What benefits does the new Wi-Fi 7 wireless standard bring?

With five times the speed of the current standard and much lower latency, the new Wi-Fi 7 protocol benefits applications like AR/VR, 8K streaming, cloud gaming, etc.

Young man holding an iPhone 12 Pro Max in front of his work desk. In the background, there's a monitor using the Big Sur wallpaper and Apple's space gray keyboard and trackpad
2024’s iPhone 16 Pro models should adopt Wi-Fi 7 | Image: Jonas Leupe/Unsplash

The Wi-Fi Alliance, an international consortium of companies that develop the Wi-Fi wireless protocol, announced the latest Wi-Fi 7 standard earlier this week.

An official successor to Wi-Fi 6E (also known as 802.11ax), the latest Wi-Fi 7 standard is based on 802.11be and was designed to fix common connectivity issues like network congestion, latency contributing to lag, constant buffering, etc.

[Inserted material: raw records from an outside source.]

Lemma client_write_supersedes {S} `{!Store S} e c (st : @cstate S (@net S _)) key o v u :
  coordinates e c key st → client_write e c st key o v →
  u ∈ siblings (c_store st) (e_now e) key → clock_lt (Clk u) (Clk v).
Proof.
  intros (_ & _ & _ & _ & Hc) Hcw Hu.
  destruct Hcw; cbn [Clk Tombstone]; (apply mint_supersedes; [lia|done]).
Qed.

(** A read quorum meets every write quorum.  After a SET or DEL was
    acknowledged to its client, and whatever the cluster did since (other client
    operations on any node, replayed hints, read repair, anti-entropy, lost and
    repeated calls), a GET at any node that agrees on the replica set and is
    answered has merged a version that includes the one written; so if no other
    write overtook it, the GET returns the value written, or a miss after the
    DEL.  Needs R + W > N, and stores that do not evict. *)
Theorem read_sees_write {S} `{!Store S, !StoreLaws S} (e1 e2 : @env S _) (c1 c2 : Coordinator)
    (st1 st2 : @cstate S (@net S _)) (key : bytes) (o1 : outcome) (v : Version) :
  let rs := Owners (c_router c1) key (c_n c1) in
  net_ok (c_net st1) → coordinates e1 c1 key st1 → c_self c1 ∈ rs →
  client_write e1 c1 st1 key o1 v → AsError (o_reply o1) = None →
  rtc cluster_step (absorb (c_self c1) (o_state o1)) (c_net st2) →
  lawful_env e2 → n_nodes (c_net st2) !! c_self c2 = Some (c_store st2) →
  ring_sorted (ring (c_router c2)) → Owners (c_router c2) key (c_n c2) = rs → c_self c2 ∈ rs →
  (1 <= c_w c1)%Z → (1 <= c_r c2)%Z → (c_n c1 < c_r c2 + c_w c1)%Z →
  AsError (o_reply (read e2 c2 st2 key)) = None →
  ∃ merged, o_reply (read e2 c2 st2 key) = read_reply merged ∧ covers merged (Clk v)
    ∧ (net_only (c_net st2) key (λ u, u = v ∨ clock_lt (Clk u) (Clk v)) →
       o_reply (read e2 c2 st2 key) = if Deleted v then BulkString None else BulkString (Some (Version.Value v))).
Proof.
  intros rs Hw Hco Hin1 Hcw Hack Hsteps He2 Hself2 Hring2 Hrs Hin2 HW HR HN Hread.
  destruct (client_write_outcome _ _ _ _ _ _ Hw Hco Hcw) as (dn & op & Hout).
  destruct (acknowledged_holders _ _ _ _ _ _ _ _ Hco Hin1 Hout Hack) as (l & Hnd & Hl & Hlen & Hholds).
  assert (net_ok (absorb (c_self c1) (o_state o1))) as Hw1.
  { eapply write_outcome_keeps; [done|done| |exact Hout]. intros u. by apply (client_write_supersedes _ _ _ _ _ _ _ Hco Hcw). }
  destruct (cluster_steps_keep _ _ Hw1 Hsteps) as [Hw2 Hmono].
  assert (c_self c2 ∈ Owners (c_router c2) key (c_n c2)) as Hin2' by (by rewrite Hrs).
  destruct (read_responders e2 c2 st2 key Hw2 He2 Hself2 Hring2 Hin2' Hread)
    as (k & merged & Hndk & Hk & Hlenk & Hreply & Hanti & Hcov & Honly).
  rewrite Hrs in *.
  pose proof (len_Owners (c_router c1) key (c_n c1) ltac:(by apply Hco)) as HlenO. fold rs in Hlen, HlenO.
  pose proof (len_elem_of _ _ Hin1) as Hpos.
  destruct (quorum_intersect rs l k Hnd Hndk Hl Hk) as (a & Hal & Hak); [lia|].
  assert (covers merged (Clk v)) as Hc by (by eapply Hcov, Hmono, Hholds).
  exists merged. split_and!; [done..|]. intros HQ. rewrite Hreply. apply read_reply_winner; [done..|]. by apply Honly.
Qed.


(** ** Witnesses *)

(** Two nodes that reach each other, both replicas of every key: N = 2, W = 2,
    R = 1. *)
Definition two_nodes : @net (MapStore lfu) MapStore_store :=
  mkNet {[str "a" := empty_store; str "b" := empty_store]} (λ _, true) (λ _, Answered) (λ _, plain_henv) 0 NewPeer.
Definition router_ab : Router := NewRouter (merge_sort hash_le) map_to_list roster_a 4 1.
Definition coordinator_of (id : bytes) : Coordinator := mkCoordinator id router_ab 2 1 2.

(** A client sets k to v at node a. *)
Definition before_set : @cstate (MapStore lfu) (@net (MapStore lfu) MapStore_store) := mkC empty_store NewHintStore two_nodes [].
Definition set_k : Command := mkCommand (str "SET") [str "k"; str "v"].
Definition after_set : @outcome (MapStore lfu) (@net (MapStore lfu) MapStore_store) :=
  default (mkOutcome (Error []) before_set id) (coordinate (plain_env 0) (coordinator_of (str "a")) before_set set_k).

(** Node b then reads it. *)
Definition net_after_set : @net (MapStore lfu) MapStore_store := absorb (str "a") (o_state after_set).
Definition before_get : @cstate (MapStore lfu) (@net (MapStore lfu) MapStore_store) :=
  mkC (default empty_store (n_nodes net_after_set !! str "b")) NewHintStore net_after_set [].

Definition written : Version :=
  mkVersion (str "v") (mint (str "a") (siblings (Store0 := MapStore_store) empty_store 0 (str "k"))) false 0.

Lemma option_default {A} (d : A) (m : option A) : match m with Some _ => true | None => false end = true → m = Some (default d m).
Proof. by destruct m. Qed.

Lemma two_nodes_ok : net_ok two_nodes.
Proof.
  assert (node_ok (S := MapStore lfu) (Store0 := MapStore_store) empty_store) as He.
  { split_and!; [apply empty_store_ok..|]. intros k now. apply antichain_nil. }
  split_and!; [|intros i; by apply plain_env_lawful|].
  - apply map_Forall_insert_2; [done|]. apply map_Forall_singleton. done.
  - intros addr c Hc. unfold idle_of in Hc. simpl in Hc. rewrite lookup_empty in Hc. by apply elem_of_nil in Hc.
Qed.

Lemma router_ab_sorted : ring_sorted (ring router_ab).
Proof. apply build_sorted, merge_sort_sorts. Qed.

Lemma before_set_coordinates : coordinates (plain_env 0) (coordinator_of (str "a")) (str "k") before_set.
Proof.
  split_and!; [by apply plain_env_lawful|reflexivity|reflexivity|apply router_ab_sorted|vm_compute; reflexivity].
Qed.

Lemma set_k_written : client_write (plain_env 0) (coordinator_of (str "a")) before_set (str "k") after_set written.
Proof. apply client_set, option_default. vm_compute. reflexivity. Qed.

Lemma read_sees_write_witness :
  ∃ merged, o_reply (read (plain_env 7) (coordinator_of (str "b")) before_get (str "k")) = read_reply merged
    ∧ covers merged (Clk written).
Proof.
  destruct (read_sees_write (plain_env 0) (plain_env 7) (coordinator_of (str "a")) (coordinator_of (str "b"))
    before_set before_get (str "k") after_set written) as (merged & H1 & H2 & _).
  - apply two_nodes_ok.
  - apply before_set_coordinates.
  - apply (bool_decide_unpack _). vm_compute. exact I.
  - apply set_k_written.
  - vm_compute. reflexivity.
  - apply rtc_refl.
  - by apply plain_env_lawful.
  - apply (option_default empty_store). vm_compute. reflexivity.
  - apply router_ab_sorted.
  - reflexivity.
  - apply (bool_decide_unpack _). vm_compute. exact I.
  - simpl. lia.
  - simpl. lia.
  - simpl. lia.
  - vm_compute. reflexivity.
  - exists merged. split; [exact H1|exact H2].
Defined.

The benefits of Wi-Fi 7 and how it’s better than Wi-Fi 6E

With twice the Wi-Fi channel bandwidth as Wi-Fi 6, the new Wi-Fi 7 standard performs especially well in dense, congested environments like stadiums and large campuses where wireless reception has traditionally been patchy and unreliable.

According to the announcement on the Wi-Fi Alliance website, Wi-Fi 7 (also known as IEEE 802.11be Extremely High Throughput) boosts performance in the 2.4GHz, 5GHz and 6GHz bands. This elevates data rates to a theoretical maximum of up to 46Gbps compared with the five times slower Wi-Fi 6E at around 9Gbps.

Wi-Fi 7 offers these benefits:

  • Higher throughput
  • Improved support for deterministic latency
  • Enhanced efficiency, even in dense networks
  • Increased robustness and reliability
  • Reduced power consumption

Wi-Fi 7 is designed for these applications:

  • Augmented, virtual and extended reality (AR/VR/XR) headsets
  • 8K streaming
  • Social cloud-based gaming
  • Automotive
  • Immersive 3D training

To enjoy the benefits of multigigabit wireless connectivity, however, you’ll need to upgrade your home router to a new one that supports Wi-Fi 7 and the 2.4GHz, 5GHz and 6Ghz bands. Wi-Fi 7 has just been announced, so it will take a while before manufacturers start churning out compatible equipment.

Because Wi-Fi 7 relies on the 6GHz band, countries where access to 6GHz is limited or non-existent cannot offer support for Wi-Fi 7 devices.

Apple and the Wi-Fi 7 situation

The iPhone 15 Pro and iPhone 15 Pro Max, and some Macs and iPads, are equipped with Wi-Fi 6E connectivity, Apple clarifies in a support document.

 

 

Of course, no Apple devices currently support Wi-Fi 7. That will surely change as the Cupertino tech giant is expected to adopt Wi-Fi 7 in its devices as the standard becomes more prevalent in the future. Rumor has it that Wi-Fi 7 will appear in the iPhone 16 Pros this year before expanding across iPads and Macs.

Wi-Fi 7 in the context of the Vision Pro

Speedy and reliable wireless connectivity will become especially important when the Vision Pro launches on February 2. We don’t yet know what particular flavor of Wi-Fi Apple’s headset supports, but it’s likely Wi-Fi 6E.

Analyst Ming-Chi Kuo thinks Wi-Fi 7 will play a central role in enabling “an optimized integration with the Vision Pro headset.”

The Federal Communications Commission (FCC) in the United States recently approved Apple, Google and Metas to use the 6GHz band for wireless devices. According to the announcement on the FCC website, the commission decided that a “new class of very lower power devices” can now operate in the 6GHz spectrum.